* _Data for this exercise_:

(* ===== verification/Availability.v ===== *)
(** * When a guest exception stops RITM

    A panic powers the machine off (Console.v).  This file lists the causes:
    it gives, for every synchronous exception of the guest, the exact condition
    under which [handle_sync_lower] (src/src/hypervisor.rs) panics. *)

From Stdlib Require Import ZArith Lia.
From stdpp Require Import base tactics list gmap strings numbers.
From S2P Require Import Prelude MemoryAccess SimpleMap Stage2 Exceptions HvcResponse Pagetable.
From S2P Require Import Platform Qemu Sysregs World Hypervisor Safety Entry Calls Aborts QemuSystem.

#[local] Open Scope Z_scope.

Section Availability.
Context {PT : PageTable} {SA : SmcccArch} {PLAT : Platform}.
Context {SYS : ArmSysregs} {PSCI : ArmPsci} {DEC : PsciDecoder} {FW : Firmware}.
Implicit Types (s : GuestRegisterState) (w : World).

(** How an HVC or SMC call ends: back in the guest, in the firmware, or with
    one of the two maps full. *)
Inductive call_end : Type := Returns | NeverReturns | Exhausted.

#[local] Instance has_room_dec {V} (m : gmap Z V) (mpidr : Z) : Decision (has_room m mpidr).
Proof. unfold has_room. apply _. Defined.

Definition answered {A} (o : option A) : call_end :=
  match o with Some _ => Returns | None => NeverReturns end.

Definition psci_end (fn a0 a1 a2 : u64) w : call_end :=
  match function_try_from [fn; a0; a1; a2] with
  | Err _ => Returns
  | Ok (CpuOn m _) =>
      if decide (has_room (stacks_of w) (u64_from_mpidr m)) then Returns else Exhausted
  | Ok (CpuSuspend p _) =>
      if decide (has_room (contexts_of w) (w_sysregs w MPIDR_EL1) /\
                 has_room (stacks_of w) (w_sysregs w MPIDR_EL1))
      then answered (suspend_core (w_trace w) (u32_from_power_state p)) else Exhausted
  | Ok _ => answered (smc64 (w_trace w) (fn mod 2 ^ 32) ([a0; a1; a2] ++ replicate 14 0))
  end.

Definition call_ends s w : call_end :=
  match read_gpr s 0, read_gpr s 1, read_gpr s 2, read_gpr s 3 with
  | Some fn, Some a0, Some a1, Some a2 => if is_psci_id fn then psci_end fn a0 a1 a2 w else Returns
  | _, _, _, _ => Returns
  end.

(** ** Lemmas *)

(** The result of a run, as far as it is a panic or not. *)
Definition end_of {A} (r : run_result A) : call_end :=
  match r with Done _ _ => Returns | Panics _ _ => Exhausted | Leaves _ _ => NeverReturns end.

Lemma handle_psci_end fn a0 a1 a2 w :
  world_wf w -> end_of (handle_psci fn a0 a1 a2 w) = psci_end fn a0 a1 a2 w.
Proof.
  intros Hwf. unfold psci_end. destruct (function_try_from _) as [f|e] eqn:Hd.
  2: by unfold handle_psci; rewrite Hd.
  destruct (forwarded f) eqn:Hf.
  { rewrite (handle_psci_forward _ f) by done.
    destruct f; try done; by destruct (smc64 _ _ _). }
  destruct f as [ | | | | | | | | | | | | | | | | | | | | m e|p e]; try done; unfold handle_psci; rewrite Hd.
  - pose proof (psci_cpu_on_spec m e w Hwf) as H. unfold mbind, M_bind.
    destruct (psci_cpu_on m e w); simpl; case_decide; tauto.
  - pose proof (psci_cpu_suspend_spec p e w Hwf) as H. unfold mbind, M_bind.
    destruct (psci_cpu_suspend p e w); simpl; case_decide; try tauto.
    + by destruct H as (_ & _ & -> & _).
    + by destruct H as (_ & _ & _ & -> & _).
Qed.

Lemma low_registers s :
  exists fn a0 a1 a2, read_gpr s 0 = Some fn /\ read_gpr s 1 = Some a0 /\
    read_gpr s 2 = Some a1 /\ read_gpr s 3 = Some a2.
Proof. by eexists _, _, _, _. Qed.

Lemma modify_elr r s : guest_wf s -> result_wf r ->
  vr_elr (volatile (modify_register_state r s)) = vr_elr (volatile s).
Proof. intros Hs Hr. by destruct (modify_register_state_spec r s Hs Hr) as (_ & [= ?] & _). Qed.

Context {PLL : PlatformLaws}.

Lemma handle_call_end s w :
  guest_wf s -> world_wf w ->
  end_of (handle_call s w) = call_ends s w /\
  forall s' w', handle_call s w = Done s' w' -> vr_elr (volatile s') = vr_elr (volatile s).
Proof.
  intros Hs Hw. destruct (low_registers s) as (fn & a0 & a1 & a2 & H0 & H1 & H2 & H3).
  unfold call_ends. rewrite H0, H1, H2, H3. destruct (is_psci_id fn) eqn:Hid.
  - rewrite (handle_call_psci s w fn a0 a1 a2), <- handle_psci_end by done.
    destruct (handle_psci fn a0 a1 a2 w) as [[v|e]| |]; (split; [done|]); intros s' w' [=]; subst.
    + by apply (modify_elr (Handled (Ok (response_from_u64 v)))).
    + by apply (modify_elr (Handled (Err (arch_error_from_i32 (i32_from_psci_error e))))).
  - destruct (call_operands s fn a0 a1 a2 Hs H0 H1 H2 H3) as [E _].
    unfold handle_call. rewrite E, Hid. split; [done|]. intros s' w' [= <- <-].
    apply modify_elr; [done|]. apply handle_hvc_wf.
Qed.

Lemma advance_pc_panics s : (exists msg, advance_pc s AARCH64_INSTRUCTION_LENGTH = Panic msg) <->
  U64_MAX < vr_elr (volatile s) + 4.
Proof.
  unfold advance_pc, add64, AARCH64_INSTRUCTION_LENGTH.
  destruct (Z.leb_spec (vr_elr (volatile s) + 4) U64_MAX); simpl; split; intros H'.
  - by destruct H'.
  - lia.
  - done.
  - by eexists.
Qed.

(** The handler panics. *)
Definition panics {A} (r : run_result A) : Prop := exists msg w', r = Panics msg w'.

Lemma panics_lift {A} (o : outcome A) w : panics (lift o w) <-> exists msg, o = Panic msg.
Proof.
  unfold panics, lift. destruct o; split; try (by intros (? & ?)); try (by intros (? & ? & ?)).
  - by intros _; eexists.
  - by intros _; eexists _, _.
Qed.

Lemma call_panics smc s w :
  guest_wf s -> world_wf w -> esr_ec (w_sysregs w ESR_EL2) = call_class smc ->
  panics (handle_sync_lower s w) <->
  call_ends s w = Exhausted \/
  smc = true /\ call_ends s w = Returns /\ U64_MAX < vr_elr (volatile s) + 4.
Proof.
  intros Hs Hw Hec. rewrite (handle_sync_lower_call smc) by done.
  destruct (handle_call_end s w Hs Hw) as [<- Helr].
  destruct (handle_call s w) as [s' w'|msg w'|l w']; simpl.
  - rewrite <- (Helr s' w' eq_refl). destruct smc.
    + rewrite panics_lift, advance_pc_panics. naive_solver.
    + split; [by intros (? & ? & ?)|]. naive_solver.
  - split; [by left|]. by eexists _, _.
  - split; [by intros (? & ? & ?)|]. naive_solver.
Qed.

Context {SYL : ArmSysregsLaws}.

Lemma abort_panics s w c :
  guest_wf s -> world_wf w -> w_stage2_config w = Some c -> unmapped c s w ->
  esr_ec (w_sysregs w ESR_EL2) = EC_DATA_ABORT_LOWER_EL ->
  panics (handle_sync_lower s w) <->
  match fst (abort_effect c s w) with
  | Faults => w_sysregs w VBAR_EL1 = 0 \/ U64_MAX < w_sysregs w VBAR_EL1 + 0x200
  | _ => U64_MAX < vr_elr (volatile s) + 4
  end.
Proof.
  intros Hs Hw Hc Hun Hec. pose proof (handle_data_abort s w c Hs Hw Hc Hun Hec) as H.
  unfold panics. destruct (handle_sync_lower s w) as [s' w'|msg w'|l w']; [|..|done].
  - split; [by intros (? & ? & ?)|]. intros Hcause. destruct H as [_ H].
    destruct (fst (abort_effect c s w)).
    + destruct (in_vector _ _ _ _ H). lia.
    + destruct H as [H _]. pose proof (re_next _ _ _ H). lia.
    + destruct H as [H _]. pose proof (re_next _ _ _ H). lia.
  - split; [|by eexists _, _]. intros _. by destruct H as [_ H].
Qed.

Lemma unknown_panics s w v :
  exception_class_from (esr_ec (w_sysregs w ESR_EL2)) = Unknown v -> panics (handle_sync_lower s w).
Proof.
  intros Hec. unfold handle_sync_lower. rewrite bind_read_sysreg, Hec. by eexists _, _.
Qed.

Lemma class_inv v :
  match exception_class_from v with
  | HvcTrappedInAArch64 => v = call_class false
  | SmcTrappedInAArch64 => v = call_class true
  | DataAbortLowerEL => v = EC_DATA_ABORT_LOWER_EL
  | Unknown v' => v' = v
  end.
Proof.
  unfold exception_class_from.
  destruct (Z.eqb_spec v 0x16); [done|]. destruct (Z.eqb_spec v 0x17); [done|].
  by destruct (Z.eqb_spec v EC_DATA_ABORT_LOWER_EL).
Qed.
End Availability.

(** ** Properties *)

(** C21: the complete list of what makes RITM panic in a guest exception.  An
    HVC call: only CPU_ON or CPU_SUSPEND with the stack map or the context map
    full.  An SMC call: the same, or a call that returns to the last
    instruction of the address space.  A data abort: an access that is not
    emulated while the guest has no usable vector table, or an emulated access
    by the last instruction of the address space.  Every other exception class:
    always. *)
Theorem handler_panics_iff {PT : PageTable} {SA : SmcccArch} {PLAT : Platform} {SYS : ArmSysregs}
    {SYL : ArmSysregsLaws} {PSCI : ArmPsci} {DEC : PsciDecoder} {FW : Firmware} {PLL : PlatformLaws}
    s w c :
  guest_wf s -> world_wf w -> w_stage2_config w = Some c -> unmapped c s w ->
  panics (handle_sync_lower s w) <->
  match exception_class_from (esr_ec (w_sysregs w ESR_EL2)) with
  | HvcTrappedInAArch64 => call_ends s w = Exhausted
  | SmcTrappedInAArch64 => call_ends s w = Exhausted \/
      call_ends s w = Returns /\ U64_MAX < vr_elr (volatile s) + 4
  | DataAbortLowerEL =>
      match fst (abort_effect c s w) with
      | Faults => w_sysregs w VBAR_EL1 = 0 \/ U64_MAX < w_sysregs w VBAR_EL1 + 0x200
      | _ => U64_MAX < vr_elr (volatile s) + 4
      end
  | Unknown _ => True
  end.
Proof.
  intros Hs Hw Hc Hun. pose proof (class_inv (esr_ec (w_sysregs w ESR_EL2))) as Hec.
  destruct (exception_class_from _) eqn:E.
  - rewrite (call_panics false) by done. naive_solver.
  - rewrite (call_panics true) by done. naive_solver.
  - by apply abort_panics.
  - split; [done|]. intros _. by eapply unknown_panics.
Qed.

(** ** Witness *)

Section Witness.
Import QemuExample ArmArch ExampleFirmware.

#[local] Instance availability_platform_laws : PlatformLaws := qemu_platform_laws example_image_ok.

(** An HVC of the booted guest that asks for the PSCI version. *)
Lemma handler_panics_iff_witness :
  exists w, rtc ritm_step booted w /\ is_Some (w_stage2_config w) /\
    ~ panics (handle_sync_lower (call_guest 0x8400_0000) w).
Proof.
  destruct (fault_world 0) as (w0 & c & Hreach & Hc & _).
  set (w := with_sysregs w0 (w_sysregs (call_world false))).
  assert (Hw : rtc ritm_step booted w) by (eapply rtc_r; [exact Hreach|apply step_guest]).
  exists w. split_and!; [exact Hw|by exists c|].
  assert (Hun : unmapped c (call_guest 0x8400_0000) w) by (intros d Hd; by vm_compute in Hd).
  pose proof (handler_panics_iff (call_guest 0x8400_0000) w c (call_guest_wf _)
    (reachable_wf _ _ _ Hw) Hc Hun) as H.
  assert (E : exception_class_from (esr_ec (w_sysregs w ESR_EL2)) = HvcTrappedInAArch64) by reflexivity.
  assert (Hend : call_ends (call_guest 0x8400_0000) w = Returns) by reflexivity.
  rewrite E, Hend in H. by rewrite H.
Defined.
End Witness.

* _About this exercise_: Print the lines above, unchanged, from the start of the records to the line with "From stdpp Require", including that final line.

* _Reply to the exercise_:
(* ===== verification/Availability.v ===== *)
(** * When a guest exception stops RITM

    A panic powers the machine off (Console.v).  This file lists the causes:
    it gives, for every synchronous exception of the guest, the exact condition
    under which [handle_sync_lower] (src/src/hypervisor.rs) panics. *)

From Stdlib Require Import ZArith Lia.
From stdpp Require Import base tactics list gmap strings numbers.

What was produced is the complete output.